(* ===== verification/SamplerActor.v ===== *)
(** * Sampler: the actor

    [ds-sampler/src/actor/mod.rs] and [actor/state.rs]: the requests in flight,
    their cancellation tokens and the tasks the actor spawned and has not joined
    yet.  A token is a number, given in order; [cancelled] holds the tokens that
    were cancelled.  What a task does is [SamplerTask]; here it runs until the
    join set reports it, as finished ([Joined]) or as panicked ([JoinFailed]). *)

From S2P Require Import Prelude Text Json Conversation Sampling SamplerTask.

Open Scope nat_scope.

Record RunningTask := mkRunning {
  task_id : string;
  task_token : nat;
  task_config : SamplerConfig;
  task_policy : RetryPolicy;
}.

Record ActorState := mkActorState {
  active_requests : gmap string nat;
  config : SamplerConfig;
  retry_policy : RetryPolicy;
}.

Record SamplerActor := mkActor {
  state : ActorState;
  tasks : list RunningTask;
  cancelled : gset nat;
  next_token : nat;
}.

Inductive SamplerCommand :=
| Submit (request_id : string) (override : option SamplerConfig)
| Cancel (request_id : string)
| UpdateConfig (c : SamplerConfig)
| IsActive (request_id : string)
| ActiveCount.

Inductive Reply := ReplyBool (b : bool) | ReplyCount (n : nat).

(** ** state.rs *)

Definition state_new (c : SamplerConfig) (p : RetryPolicy) : ActorState := mkActorState ∅ c p.

Definition register (id : string) (tok : nat) (s : ActorState) : ActorState * option nat :=
  (mkActorState (<[id := tok]> (active_requests s)) (config s) (retry_policy s),
   active_requests s !! id).

Definition remove (id : string) (s : ActorState) : ActorState * option nat :=
  (mkActorState (delete id (active_requests s)) (config s) (retry_policy s),
   active_requests s !! id).

Definition cancel_token (tok : option nat) (c : gset nat) : gset nat :=
  match tok with Some tok => {[tok]} ∪ c | None => c end.

Definition cancel (id : string) (s : ActorState) (c : gset nat) : ActorState * gset nat * bool :=
  match remove id s with
  | (s, Some tok) => (s, cancel_token (Some tok) c, true)
  | (s, None) => (s, c, false)
  end.

Definition update_config (c : SamplerConfig) (s : ActorState) : ActorState :=
  mkActorState (active_requests s) c (retry_policy s).

(** ** mod.rs *)

Definition actor_new (c : SamplerConfig) (p : RetryPolicy) : SamplerActor :=
  mkActor (state_new c p) [] ∅ 0.

Definition handle_command (cmd : SamplerCommand) (a : SamplerActor) : SamplerActor * option Reply :=
  match cmd with
  | Submit id override =>
      let tok := next_token a in
      let '(s, prev) := register id tok (state a) in
      let effective_config := default (config s) override in
      (mkActor s (tasks a ++ [mkRunning id tok effective_config (retry_policy s)])
         (cancel_token prev (cancelled a)) (S tok), None)
  | Cancel id =>
      let '(s, c, _) := cancel id (state a) (cancelled a) in
      (mkActor s (tasks a) c (next_token a), None)
  | UpdateConfig c =>
      (mkActor (update_config c (state a)) (tasks a) (cancelled a) (next_token a), None)
  | IsActive id => (a, Some (ReplyBool (bool_decide (is_Some (active_requests (state a) !! id)))))
  | ActiveCount => (a, Some (ReplyCount (size (active_requests (state a)))))
  end.

(** What the loop of [run] selects: a command, or the [i]-th task. *)
Inductive ActorEvent := Command (cmd : SamplerCommand) | Joined (i : nat) | JoinFailed (i : nat).

Definition actor_step (ev : ActorEvent) (a : SamplerActor) : option SamplerActor :=
  match ev with
  | Command cmd => Some (handle_command cmd a).1
  | Joined i =>
      t ← tasks a !! i;
      Some (mkActor (remove (task_id t) (state a)).1 (delete i (tasks a)) (cancelled a)
              (next_token a))
  | JoinFailed i =>
      _ ← tasks a !! i;
      Some (mkActor (state a) (delete i (tasks a)) (cancelled a) (next_token a))
  end.

(** The end of [run], when all handles are dropped. *)
Definition shutdown (a : SamplerActor) : SamplerActor :=
  mkActor (mkActorState ∅ (config (state a)) (retry_policy (state a))) []
    (list_to_set (map_to_list (active_requests (state a))).*2 ∪ cancelled a) (next_token a).

(** ** Runs in which identifiers are not reused and no task panics *)

Definition clean_event (ev : ActorEvent) (a : SamplerActor) : Prop :=
  match ev with
  | Command (Submit id _) => id ∉ task_id <$> tasks a
  | JoinFailed _ => False
  | _ => True
  end.

Inductive reach (c : SamplerConfig) (p : RetryPolicy) : SamplerActor → Prop :=
| reach_new : reach c p (actor_new c p)
| reach_step a ev a' :
    reach c p a → clean_event ev a → actor_step ev a = Some a' → reach c p a'.

Record actor_inv (a : SamplerActor) : Prop := {
  inv_active id tok : active_requests (state a) !! id = Some tok ↔
    ∃ t, t ∈ tasks a ∧ task_id t = id ∧ task_token t = tok ∧ tok ∉ cancelled a;
  inv_ids : NoDup (task_id <$> tasks a);
  inv_tokens : NoDup (task_token <$> tasks a);
  inv_task_lt t : t ∈ tasks a → task_token t < next_token a;
  inv_cancelled_lt tok : tok ∈ cancelled a → tok < next_token a;
}.

Lemma nodup_fmap_eq {A B} (f : A → B) (l : list A) x y :
  NoDup (f <$> l) → x ∈ l → y ∈ l → f x = f y → x = y.
Proof.
  induction l as [|z l IH]; simpl; [by intros _ ?%not_elem_of_nil|].
  intros [Hz Hl]%NoDup_cons [->|Hx]%elem_of_cons [->|Hy]%elem_of_cons Hf; try done.
  - destruct Hz. rewrite Hf. by apply list_elem_of_fmap_2.
  - destruct Hz. rewrite <-Hf. by apply list_elem_of_fmap_2.
  - by apply IH.
Qed.

(** The elements other than the [i]-th, when it has a key of its own. *)
Lemma elem_of_delete_key {A B} (f : A → B) (l : list A) i x y :
  NoDup (f <$> l) → l !! i = Some x → y ∈ delete i l ↔ y ∈ l ∧ f y ≠ f x.
Proof.
  revert i. induction l as [|z l IH]; intros i; [done|]. simpl.
  intros [Hz Hl]%NoDup_cons Hi. destruct i as [|i]; simpl in *.
  - simplify_eq. rewrite elem_of_cons. split.
    + intros Hy. split; [auto|]. intros Hf. destruct Hz. rewrite <-Hf.
      by apply list_elem_of_fmap_2.
    + intros [[->|?] ?]; done.
  - rewrite !elem_of_cons, IH by done. split; [|naive_solver].
    intros [->|[? ?]]; [|auto]. split; [auto|]. intros Hf. destruct Hz. rewrite Hf.
    apply list_elem_of_fmap_2. by eapply list_elem_of_lookup_2.
Qed.

Lemma nodup_delete_fmap {A B} (f : A → B) (l : list A) i :
  NoDup (f <$> l) → NoDup (f <$> delete i l).
Proof.
  intros H. eapply sublist_NoDup; [exact H|]. apply fmap_sublist, sublist_delete.
Qed.

Lemma inv_join i t a :
  actor_inv a → tasks a !! i = Some t →
  actor_inv (mkActor (remove (task_id t) (state a)).1 (delete i (tasks a)) (cancelled a)
               (next_token a)).
Proof.
  intros [Ha Hi Ht Hl Hc] Hlook.
  pose proof (λ y, elem_of_delete_key task_id _ _ _ y Hi Hlook) as Hdel.
  split; simpl; auto using nodup_delete_fmap.
  - intros id tok. rewrite lookup_delete_Some, Ha. setoid_rewrite Hdel. naive_solver.
  - intros t' [? _]%Hdel. auto.
Qed.

Lemma handle_cancel id a :
  (handle_command (Cancel id) a).1 =
    mkActor (remove id (state a)).1 (tasks a)
      (cancel_token (active_requests (state a) !! id) (cancelled a)) (next_token a).
Proof. simpl. unfold cancel, remove. by destruct (active_requests (state a) !! id). Qed.

Lemma inv_cancel id a : actor_inv a → actor_inv (handle_command (Cancel id) a).1.
Proof.
  intros [Ha Hi Ht Hl Hc]. rewrite handle_cancel. split; simpl; auto.
  - intros id' tok. rewrite lookup_delete_Some, Ha. unfold cancel_token.
    destruct (active_requests (state a) !! id) as [tk|] eqn:E.
    + apply Ha in E as (t & Hin & Hid & Htk & Hn). split.
      * intros (Hne & t' & ? & ? & ? & ?). exists t'. split_and!; try done.
        apply not_elem_of_union. split; [|done]. intros ->%elem_of_singleton.
        destruct Hne. subst. f_equal. eapply (nodup_fmap_eq task_token); eauto.
      * intros (t' & ? & ? & ? & [Hne ?]%not_elem_of_union). split; [|naive_solver].
        intros ->. destruct Hne. apply elem_of_singleton. subst. f_equal.
        eapply (nodup_fmap_eq task_id); eauto.
    + split; [naive_solver|]. intros Hx. split; [|done]. intros ->.
      apply Ha in Hx. congruence.
  - intros tok. unfold cancel_token. destruct (_ !! id) as [tk|] eqn:E; [|auto].
    apply Ha in E as (t & Hin & Hid & Htk & Hn).
    intros [->%elem_of_singleton|]%elem_of_union; [subst|]; auto.
Qed.

Lemma inv_submit id c a :
  actor_inv a → id ∉ task_id <$> tasks a → actor_inv (handle_command (Submit id c) a).1.
Proof.
  intros [Ha Hi Ht Hl Hc] Hfresh. simpl.
  assert (Hnone : active_requests (state a) !! id = None).
  { apply eq_None_not_Some. intros [tok (t & ? & <- & _)%Ha]. destruct Hfresh.
    by apply list_elem_of_fmap_2. }
  rewrite Hnone. split; simpl.
  - intros id' tok. setoid_rewrite elem_of_app. setoid_rewrite list_elem_of_singleton.
    rewrite lookup_insert_Some, Ha. split.
    + intros [[<- <-]|[_ (t & ? & ? & ? & ?)]]; [|by exists t; auto].
      eexists. split_and!; [by right|done|done|]. intros Hx%Hc. lia.
    + intros (t & [Hin| ->] & Hid & Htk & Hn); simpl in *; [right|by left].
      split; [|eauto]. intros ->. destruct Hfresh. subst. by apply list_elem_of_fmap_2.
  - rewrite fmap_app, NoDup_app. split_and!; [done| |apply NoDup_singleton].
    by intros x Hx ->%list_elem_of_singleton.
  - rewrite fmap_app, NoDup_app. split_and!; [done| |apply NoDup_singleton].
    intros x (t & -> & Hin)%list_elem_of_fmap Hx%list_elem_of_singleton. simpl in Hx.
    specialize (Hl t Hin). lia.
  - intros t [Hin| ->%list_elem_of_singleton]%elem_of_app; simpl; [|lia].
    specialize (Hl t Hin). lia.
  - intros tok Htok%Hc. lia.
Qed.

Lemma reach_inv c p a : reach c p a → actor_inv a.
Proof.
  induction 1 as [|a ev a' _ IH Hev Hstep].
  - split; simpl; try constructor; try set_solver.
  - destruct ev as [[]|i|i]; simpl in *; simplify_option_eq; try done.
    + by apply inv_submit.
    + by apply inv_cancel.
    + destruct IH. by split.
    + by apply inv_join.
Qed.

(** The requests in flight.  When identifiers are not reused while their
    task runs and no task panics, [active_requests] is exactly the tasks that run
    and were not cancelled, so [IsActive] and [ActiveCount] answer about them; and
    [Cancel] reaches the task of its request and no other. *)
Theorem active_is_running c p a :
  reach c p a →
  (∀ id tok, active_requests (state a) !! id = Some tok ↔
    ∃ t, t ∈ tasks a ∧ task_id t = id ∧ task_token t = tok ∧ tok ∉ cancelled a) ∧
  (∀ id t, t ∈ tasks a →
    let a' := (handle_command (Cancel id) a).1 in
    t ∈ tasks a' ∧
    (task_token t ∈ cancelled a' ↔ task_id t = id ∨ task_token t ∈ cancelled a)).
Proof.
  intros Hr. pose proof (reach_inv c p a Hr) as [Ha Hi Ht Hl Hc]. split; [done|].
  intros id t Hin. cbv zeta. rewrite handle_cancel. simpl. split; [done|]. unfold cancel_token.
  destruct (active_requests (state a) !! id) as [tok|] eqn:E.
  - apply Ha in E as (t' & Hin' & <- & <- & Hn). rewrite elem_of_union, elem_of_singleton.
    split; (intros [Heq|?]; [left|by right]).
    + f_equal. by eapply (nodup_fmap_eq task_token).
    + f_equal. by eapply (nodup_fmap_eq task_id).
  - split; [auto|]. intros [<-|?]; [|done]. destruct (decide (task_token t ∈ cancelled a)); [done|].
    assert (active_requests (state a) !! task_id t = Some (task_token t)); [|congruence].
    apply Ha. eauto.
Qed.

Definition demo_actor_config : SamplerConfig := mkConfig ChatCompletions false None None.
Definition demo_actor_policy : RetryPolicy := mkRetryPolicy 15 2.

(** The state after a sequence of events. *)
Definition actor_run (evs : list ActorEvent) (a : SamplerActor) : option SamplerActor :=
  foldl (λ oa ev, oa ≫= actor_step ev) (Some a) evs.

Definition demo_actor : SamplerActor :=
  default (actor_new demo_actor_config demo_actor_policy)
    (actor_run [Command (Submit "a" None); Command (Submit "b" None); Command (Cancel "a"); Joined 0]
       (actor_new demo_actor_config demo_actor_policy)).

Lemma demo_actor_reach : reach demo_actor_config demo_actor_policy demo_actor.
Proof.
  pose proof (reach_new demo_actor_config demo_actor_policy) as H0.
  pose proof (reach_step _ _ _ (Command (Submit "a" None)) _ H0 ltac:(set_solver) eq_refl) as H1.
  pose proof (reach_step _ _ _ (Command (Submit "b" None)) _ H1 ltac:(set_solver) eq_refl) as H2.
  pose proof (reach_step _ _ _ (Command (Cancel "a")) _ H2 I eq_refl) as H3.
  exact (reach_step _ _ _ (Joined 0) _ H3 I eq_refl).
Qed.

Lemma active_is_running_witness :
  active_requests (state demo_actor) !! "b" = Some 1 ↔
    ∃ t, t ∈ tasks demo_actor ∧ task_id t = "b" ∧ task_token t = 1 ∧ 1 ∉ cancelled demo_actor.
Proof.
  apply (proj1 (active_is_running demo_actor_config demo_actor_policy demo_actor
    demo_actor_reach)).
Defined.

(** A reused identifier: when the predecessor that [Submit] cancelled is joined,
    the entry of its successor is removed, and [Cancel] no longer reaches it. *)
Example reused_identifier_lost :
  let a := actor_run [Command (Submit "a" None); Command (Submit "a" None); Joined 0;
                      Command (Cancel "a")] (actor_new demo_actor_config demo_actor_policy) in
  (λ a, (task_token <$> tasks a, bool_decide (1 ∈ cancelled a))) <$> a = Some ([1], false).
Proof. reflexivity. Qed.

□ □ □ □

> [TASK PROMPT]: From the records above, transcribe without alteration every line from the one with "assert (active_requests (state" to the one with "Definition demo_actor_policy : RetryPolicy", inclusive.

> [RESULT]:
    assert (active_requests (state a) !! task_id t = Some (task_token t)); [|congruence].
    apply Ha. eauto.
Qed.

Definition demo_actor_config : SamplerConfig := mkConfig ChatCompletions false None None.
Definition demo_actor_policy : RetryPolicy := mkRetryPolicy 15 2.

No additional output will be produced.